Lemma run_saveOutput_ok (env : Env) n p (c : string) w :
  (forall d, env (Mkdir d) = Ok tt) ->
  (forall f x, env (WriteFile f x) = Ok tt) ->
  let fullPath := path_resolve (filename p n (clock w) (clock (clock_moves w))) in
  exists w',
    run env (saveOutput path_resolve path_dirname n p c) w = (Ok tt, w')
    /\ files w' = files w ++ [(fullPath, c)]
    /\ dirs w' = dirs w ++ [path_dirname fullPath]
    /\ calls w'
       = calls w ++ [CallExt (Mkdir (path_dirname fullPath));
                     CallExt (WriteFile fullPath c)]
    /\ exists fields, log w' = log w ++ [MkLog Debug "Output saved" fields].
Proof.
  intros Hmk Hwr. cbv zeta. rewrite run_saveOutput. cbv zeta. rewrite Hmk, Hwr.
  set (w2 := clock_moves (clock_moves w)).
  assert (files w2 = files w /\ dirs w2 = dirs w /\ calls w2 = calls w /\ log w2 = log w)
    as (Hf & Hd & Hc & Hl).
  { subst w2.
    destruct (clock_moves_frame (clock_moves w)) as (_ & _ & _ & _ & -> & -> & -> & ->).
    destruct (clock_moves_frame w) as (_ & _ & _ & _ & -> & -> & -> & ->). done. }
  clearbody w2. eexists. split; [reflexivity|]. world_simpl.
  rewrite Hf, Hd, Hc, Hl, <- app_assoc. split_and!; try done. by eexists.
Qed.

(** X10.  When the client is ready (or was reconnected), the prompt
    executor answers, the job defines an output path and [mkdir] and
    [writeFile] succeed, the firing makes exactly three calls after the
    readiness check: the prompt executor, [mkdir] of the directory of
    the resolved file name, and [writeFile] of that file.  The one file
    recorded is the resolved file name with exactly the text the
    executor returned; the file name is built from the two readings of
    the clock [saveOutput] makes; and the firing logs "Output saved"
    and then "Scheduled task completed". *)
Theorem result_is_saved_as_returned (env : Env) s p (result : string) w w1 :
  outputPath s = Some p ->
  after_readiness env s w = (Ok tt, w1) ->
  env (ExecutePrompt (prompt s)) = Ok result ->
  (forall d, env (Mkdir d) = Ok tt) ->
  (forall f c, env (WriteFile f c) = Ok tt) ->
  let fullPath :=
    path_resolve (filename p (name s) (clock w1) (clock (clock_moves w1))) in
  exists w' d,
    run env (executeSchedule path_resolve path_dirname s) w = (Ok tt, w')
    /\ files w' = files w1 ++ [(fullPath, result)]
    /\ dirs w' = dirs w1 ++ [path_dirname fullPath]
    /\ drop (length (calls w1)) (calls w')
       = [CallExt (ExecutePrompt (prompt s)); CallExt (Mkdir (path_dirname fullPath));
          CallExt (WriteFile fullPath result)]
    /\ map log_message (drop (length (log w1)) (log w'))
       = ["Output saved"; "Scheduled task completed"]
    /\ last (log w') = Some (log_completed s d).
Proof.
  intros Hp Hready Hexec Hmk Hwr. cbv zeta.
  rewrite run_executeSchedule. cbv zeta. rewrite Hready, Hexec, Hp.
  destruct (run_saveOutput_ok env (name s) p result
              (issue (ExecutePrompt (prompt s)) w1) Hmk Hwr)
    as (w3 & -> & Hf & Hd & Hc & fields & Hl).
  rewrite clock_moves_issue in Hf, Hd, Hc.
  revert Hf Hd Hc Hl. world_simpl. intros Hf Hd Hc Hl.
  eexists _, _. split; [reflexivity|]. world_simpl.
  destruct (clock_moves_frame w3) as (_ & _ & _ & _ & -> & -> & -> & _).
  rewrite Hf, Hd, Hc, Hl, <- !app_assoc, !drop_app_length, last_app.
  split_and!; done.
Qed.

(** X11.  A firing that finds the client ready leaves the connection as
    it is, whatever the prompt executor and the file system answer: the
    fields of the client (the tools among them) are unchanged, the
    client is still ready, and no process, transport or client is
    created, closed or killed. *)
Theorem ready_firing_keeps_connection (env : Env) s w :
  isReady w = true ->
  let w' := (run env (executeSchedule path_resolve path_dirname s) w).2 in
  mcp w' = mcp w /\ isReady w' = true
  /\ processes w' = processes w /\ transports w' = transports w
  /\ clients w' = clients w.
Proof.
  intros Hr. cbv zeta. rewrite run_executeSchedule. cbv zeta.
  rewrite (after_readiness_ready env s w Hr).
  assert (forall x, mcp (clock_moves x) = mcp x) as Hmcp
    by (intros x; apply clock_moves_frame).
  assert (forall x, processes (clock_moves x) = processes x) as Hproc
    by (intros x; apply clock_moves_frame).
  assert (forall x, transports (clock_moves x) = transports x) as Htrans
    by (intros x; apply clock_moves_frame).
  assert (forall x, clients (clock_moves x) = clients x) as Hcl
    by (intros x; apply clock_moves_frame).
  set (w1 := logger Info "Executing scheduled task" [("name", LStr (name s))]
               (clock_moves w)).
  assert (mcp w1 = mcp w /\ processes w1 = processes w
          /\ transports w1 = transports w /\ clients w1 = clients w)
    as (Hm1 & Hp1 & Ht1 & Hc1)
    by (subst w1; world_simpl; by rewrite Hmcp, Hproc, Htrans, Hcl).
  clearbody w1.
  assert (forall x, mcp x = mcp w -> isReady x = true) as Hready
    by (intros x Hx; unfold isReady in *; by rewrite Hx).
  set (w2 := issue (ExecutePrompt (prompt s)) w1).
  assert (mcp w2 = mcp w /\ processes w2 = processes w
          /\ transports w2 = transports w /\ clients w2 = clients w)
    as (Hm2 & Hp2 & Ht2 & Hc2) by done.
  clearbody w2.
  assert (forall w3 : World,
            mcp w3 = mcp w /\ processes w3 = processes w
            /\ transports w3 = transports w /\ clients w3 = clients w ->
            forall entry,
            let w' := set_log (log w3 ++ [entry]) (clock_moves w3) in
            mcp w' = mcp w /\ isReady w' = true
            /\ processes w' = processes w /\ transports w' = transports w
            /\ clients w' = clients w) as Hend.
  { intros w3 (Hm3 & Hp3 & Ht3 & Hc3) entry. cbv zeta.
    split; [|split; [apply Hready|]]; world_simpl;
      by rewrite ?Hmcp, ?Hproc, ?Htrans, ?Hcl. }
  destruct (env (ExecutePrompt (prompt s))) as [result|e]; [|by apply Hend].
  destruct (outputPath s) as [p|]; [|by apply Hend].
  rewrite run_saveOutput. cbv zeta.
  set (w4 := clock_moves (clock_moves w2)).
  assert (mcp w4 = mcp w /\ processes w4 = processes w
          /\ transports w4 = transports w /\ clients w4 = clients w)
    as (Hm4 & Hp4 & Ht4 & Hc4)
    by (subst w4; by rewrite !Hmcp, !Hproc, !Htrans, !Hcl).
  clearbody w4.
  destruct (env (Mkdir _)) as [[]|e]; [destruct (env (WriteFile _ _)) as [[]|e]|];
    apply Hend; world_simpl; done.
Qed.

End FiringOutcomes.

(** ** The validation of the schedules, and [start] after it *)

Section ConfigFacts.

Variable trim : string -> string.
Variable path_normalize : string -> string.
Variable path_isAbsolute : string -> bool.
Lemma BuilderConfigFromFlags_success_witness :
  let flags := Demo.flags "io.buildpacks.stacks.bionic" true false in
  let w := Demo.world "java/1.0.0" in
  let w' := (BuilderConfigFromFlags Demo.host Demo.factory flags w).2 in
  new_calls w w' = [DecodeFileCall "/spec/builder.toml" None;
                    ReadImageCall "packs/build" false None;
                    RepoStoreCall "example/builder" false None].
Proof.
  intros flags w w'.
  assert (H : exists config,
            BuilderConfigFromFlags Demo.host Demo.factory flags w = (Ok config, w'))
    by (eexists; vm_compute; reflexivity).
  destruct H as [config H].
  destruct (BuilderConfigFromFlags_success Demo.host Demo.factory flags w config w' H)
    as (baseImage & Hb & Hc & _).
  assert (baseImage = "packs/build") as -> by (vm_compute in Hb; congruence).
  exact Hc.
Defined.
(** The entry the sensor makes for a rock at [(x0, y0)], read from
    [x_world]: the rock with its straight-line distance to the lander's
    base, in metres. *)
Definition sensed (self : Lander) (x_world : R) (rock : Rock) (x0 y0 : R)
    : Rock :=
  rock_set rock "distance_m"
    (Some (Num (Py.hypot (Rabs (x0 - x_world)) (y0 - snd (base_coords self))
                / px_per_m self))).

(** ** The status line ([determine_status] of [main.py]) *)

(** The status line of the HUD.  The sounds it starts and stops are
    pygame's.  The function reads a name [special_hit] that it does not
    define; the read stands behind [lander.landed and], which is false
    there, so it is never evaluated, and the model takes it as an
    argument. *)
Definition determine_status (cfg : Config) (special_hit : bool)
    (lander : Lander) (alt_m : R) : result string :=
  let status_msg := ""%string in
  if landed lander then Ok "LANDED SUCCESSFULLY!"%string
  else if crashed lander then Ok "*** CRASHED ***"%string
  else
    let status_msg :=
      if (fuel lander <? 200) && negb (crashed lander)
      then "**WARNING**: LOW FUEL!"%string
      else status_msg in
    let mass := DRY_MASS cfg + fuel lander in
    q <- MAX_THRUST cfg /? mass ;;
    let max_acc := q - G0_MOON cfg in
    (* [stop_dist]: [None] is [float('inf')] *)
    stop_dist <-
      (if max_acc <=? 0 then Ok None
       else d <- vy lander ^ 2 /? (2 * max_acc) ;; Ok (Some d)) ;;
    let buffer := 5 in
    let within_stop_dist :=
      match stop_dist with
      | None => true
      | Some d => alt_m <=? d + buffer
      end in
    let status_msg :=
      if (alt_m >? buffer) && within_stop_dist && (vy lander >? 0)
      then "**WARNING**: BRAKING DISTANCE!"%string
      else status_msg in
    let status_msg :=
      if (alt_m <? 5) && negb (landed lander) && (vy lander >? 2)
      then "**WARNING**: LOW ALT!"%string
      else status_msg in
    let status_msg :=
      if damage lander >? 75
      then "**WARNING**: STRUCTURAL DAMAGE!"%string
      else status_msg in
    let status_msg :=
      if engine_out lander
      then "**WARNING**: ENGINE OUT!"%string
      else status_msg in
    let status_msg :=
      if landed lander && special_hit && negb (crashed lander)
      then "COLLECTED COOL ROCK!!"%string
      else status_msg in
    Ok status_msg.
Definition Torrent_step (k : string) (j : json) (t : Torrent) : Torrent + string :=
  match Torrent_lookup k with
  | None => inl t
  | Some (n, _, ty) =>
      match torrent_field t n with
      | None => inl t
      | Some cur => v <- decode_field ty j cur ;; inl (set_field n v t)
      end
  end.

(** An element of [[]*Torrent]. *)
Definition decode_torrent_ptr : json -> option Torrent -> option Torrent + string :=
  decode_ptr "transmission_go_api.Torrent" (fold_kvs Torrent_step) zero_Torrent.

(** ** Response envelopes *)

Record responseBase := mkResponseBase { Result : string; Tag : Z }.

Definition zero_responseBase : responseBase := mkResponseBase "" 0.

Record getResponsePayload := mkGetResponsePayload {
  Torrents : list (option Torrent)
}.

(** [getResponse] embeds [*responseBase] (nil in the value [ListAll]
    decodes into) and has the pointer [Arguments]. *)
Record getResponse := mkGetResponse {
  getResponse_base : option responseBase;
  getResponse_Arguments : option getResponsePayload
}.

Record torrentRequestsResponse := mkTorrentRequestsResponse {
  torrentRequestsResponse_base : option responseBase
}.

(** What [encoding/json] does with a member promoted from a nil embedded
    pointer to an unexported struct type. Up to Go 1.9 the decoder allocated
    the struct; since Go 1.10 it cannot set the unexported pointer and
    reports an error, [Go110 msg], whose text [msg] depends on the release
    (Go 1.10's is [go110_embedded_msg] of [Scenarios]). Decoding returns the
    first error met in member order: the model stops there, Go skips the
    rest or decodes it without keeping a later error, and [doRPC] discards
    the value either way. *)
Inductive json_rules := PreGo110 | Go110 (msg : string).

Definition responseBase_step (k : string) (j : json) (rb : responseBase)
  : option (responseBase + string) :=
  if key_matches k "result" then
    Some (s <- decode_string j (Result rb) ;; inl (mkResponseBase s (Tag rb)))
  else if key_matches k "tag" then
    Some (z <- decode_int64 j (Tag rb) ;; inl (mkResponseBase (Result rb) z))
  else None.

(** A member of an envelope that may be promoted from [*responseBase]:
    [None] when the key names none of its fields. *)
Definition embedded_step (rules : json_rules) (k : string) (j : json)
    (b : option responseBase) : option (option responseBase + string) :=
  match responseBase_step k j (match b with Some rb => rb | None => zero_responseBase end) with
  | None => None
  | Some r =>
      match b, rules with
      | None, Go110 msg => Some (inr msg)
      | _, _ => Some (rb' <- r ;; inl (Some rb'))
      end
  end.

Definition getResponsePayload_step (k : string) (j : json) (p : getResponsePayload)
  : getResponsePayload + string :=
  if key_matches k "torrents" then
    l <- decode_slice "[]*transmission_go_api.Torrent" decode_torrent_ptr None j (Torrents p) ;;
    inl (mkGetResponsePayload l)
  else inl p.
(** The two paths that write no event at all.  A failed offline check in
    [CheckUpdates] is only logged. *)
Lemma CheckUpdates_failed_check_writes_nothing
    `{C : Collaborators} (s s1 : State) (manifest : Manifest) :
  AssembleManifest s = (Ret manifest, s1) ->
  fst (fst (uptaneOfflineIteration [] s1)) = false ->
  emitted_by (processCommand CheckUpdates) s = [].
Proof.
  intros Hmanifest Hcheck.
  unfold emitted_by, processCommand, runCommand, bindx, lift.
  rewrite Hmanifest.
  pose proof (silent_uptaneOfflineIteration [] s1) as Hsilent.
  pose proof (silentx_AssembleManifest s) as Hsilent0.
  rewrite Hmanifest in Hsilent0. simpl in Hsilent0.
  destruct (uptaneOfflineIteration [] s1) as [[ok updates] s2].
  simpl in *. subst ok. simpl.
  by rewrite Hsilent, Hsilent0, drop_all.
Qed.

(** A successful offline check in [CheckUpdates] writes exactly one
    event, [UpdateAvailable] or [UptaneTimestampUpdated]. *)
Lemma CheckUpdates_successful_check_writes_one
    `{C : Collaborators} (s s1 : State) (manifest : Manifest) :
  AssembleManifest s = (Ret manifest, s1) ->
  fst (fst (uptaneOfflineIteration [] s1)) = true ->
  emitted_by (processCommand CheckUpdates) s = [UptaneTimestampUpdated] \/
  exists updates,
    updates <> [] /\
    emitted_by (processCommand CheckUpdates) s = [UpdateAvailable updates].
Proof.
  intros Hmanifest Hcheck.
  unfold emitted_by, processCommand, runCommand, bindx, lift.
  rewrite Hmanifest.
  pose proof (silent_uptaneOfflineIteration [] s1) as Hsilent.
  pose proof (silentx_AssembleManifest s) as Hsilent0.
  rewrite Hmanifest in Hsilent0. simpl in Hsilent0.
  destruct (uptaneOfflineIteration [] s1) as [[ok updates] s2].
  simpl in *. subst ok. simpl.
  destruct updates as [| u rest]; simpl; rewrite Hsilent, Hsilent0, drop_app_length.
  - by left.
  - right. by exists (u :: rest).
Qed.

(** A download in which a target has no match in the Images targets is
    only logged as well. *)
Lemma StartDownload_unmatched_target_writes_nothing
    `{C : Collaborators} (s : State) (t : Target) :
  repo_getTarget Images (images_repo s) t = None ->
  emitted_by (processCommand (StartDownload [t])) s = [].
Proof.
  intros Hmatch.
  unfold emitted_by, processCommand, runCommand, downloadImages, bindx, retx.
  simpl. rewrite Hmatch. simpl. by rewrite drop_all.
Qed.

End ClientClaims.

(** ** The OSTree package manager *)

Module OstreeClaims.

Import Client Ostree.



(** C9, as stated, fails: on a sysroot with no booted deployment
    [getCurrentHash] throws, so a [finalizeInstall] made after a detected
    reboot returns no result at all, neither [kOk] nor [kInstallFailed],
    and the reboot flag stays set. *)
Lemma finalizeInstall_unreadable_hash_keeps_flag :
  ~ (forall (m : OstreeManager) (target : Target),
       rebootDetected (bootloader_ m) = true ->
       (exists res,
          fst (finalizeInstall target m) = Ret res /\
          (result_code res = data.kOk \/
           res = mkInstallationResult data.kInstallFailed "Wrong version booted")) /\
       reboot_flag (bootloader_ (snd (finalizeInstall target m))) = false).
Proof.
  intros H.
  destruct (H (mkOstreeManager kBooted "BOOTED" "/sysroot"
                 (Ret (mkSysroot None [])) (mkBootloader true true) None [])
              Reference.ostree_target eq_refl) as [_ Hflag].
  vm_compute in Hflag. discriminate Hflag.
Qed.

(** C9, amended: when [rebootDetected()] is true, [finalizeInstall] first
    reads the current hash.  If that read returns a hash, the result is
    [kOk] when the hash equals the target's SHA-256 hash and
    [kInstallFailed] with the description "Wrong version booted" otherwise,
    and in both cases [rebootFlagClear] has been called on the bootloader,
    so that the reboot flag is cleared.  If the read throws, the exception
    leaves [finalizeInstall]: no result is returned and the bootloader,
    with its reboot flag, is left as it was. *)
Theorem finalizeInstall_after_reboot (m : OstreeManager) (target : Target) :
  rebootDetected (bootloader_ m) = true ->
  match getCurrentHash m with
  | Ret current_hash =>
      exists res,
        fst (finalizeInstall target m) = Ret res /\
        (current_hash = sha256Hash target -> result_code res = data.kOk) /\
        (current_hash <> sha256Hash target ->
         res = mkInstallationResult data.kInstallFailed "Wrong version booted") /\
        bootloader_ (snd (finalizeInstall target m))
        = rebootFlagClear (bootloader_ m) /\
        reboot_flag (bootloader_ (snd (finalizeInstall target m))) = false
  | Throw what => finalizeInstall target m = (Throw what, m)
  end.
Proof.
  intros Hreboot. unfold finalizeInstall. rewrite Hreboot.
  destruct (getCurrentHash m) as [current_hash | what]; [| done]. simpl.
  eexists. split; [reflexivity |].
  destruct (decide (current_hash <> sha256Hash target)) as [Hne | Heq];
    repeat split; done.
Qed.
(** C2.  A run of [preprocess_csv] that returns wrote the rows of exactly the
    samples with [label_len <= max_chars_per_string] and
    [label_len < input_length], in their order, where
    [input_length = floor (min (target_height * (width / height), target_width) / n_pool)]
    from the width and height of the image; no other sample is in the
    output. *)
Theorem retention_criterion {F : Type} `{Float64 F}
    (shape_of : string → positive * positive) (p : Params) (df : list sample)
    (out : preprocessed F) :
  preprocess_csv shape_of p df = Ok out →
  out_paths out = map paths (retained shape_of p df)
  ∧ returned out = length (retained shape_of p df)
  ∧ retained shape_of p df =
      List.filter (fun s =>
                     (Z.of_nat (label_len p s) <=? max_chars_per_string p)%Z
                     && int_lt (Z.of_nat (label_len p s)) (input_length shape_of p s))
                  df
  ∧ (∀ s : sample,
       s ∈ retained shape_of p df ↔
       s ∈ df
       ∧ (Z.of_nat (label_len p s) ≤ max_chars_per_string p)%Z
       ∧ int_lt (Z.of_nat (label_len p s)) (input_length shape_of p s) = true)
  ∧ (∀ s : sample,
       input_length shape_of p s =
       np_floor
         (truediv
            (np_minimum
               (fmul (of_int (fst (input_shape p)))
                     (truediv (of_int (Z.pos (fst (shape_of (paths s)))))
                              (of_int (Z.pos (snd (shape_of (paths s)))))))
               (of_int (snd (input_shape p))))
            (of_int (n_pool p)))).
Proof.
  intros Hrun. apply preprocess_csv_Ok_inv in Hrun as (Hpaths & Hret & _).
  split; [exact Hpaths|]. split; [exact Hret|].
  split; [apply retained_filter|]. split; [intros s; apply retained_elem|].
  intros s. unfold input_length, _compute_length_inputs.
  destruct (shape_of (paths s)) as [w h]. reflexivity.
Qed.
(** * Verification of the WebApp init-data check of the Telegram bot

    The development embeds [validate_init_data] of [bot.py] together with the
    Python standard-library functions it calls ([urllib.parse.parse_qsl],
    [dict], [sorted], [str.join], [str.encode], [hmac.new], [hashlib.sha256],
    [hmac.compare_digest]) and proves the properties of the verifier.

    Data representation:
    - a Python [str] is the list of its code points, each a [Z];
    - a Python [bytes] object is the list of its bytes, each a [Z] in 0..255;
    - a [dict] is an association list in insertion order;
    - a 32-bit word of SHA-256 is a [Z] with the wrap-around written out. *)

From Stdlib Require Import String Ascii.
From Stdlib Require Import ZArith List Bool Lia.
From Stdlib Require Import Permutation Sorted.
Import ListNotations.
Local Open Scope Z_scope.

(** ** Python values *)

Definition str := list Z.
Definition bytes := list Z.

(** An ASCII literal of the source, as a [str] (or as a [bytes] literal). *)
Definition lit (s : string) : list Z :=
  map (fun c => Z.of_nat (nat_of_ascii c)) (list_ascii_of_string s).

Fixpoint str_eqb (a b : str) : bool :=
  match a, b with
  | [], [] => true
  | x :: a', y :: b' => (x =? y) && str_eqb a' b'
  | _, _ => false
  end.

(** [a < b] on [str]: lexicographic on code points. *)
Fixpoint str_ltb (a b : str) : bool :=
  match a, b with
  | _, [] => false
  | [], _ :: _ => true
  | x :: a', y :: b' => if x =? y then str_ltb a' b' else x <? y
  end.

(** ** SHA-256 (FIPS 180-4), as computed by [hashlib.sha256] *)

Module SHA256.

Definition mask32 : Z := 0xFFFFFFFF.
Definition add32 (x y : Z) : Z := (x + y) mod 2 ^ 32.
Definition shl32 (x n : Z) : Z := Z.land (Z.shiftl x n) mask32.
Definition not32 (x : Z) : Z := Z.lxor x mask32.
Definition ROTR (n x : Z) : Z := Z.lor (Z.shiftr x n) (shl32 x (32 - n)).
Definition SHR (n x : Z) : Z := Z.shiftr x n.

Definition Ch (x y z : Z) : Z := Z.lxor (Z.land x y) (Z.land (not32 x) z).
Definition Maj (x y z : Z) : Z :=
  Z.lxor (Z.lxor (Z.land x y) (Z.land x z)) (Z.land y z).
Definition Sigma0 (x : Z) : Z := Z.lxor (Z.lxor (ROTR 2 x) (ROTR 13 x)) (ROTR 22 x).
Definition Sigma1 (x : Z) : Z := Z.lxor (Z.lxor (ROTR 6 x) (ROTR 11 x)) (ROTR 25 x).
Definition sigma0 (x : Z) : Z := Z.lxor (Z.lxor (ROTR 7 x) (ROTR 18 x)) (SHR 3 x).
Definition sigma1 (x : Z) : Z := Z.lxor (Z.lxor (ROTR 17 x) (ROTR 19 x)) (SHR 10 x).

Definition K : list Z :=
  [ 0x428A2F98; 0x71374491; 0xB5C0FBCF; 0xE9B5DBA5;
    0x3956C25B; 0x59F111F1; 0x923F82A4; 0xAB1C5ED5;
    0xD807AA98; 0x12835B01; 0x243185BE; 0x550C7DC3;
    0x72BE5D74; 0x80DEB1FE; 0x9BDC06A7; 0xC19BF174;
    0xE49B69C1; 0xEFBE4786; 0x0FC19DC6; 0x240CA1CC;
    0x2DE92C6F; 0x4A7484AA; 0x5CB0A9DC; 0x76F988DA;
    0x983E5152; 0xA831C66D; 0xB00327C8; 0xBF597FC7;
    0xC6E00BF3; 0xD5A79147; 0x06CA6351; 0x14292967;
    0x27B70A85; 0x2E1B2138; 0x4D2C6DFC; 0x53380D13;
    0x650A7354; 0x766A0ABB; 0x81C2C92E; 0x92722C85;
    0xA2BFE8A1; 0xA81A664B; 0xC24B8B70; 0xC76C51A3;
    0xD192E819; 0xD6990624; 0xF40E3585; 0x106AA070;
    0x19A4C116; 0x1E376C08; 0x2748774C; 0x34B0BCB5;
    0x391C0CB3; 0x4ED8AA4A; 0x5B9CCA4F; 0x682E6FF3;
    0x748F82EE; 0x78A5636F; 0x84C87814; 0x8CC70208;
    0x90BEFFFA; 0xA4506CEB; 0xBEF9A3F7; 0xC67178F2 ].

==================================================

**EXERCISE BRIEF:** Look above for the line with "Python standard-library functions"; retype exactly that line, every line after it up to the line with "Local Open Scope Z_scope.", and that line too, nothing else.

**YOUR SOLUTION:**
    Python standard-library functions it calls ([urllib.parse.parse_qsl],
    [dict], [sorted], [str.join], [str.encode], [hmac.new], [hashlib.sha256],
    [hmac.compare_digest]) and proves the properties of the verifier.

    Data representation:
    - a Python [str] is the list of its code points, each a [Z];
    - a Python [bytes] object is the list of its bytes, each a [Z] in 0..255;
    - a [dict] is an association list in insertion order;
    - a 32-bit word of SHA-256 is a [Z] with the wrap-around written out. *)

From Stdlib Require Import String Ascii.
From Stdlib Require Import ZArith List Bool Lia.
From Stdlib Require Import Permutation Sorted.
Import ListNotations.
Local Open Scope Z_scope.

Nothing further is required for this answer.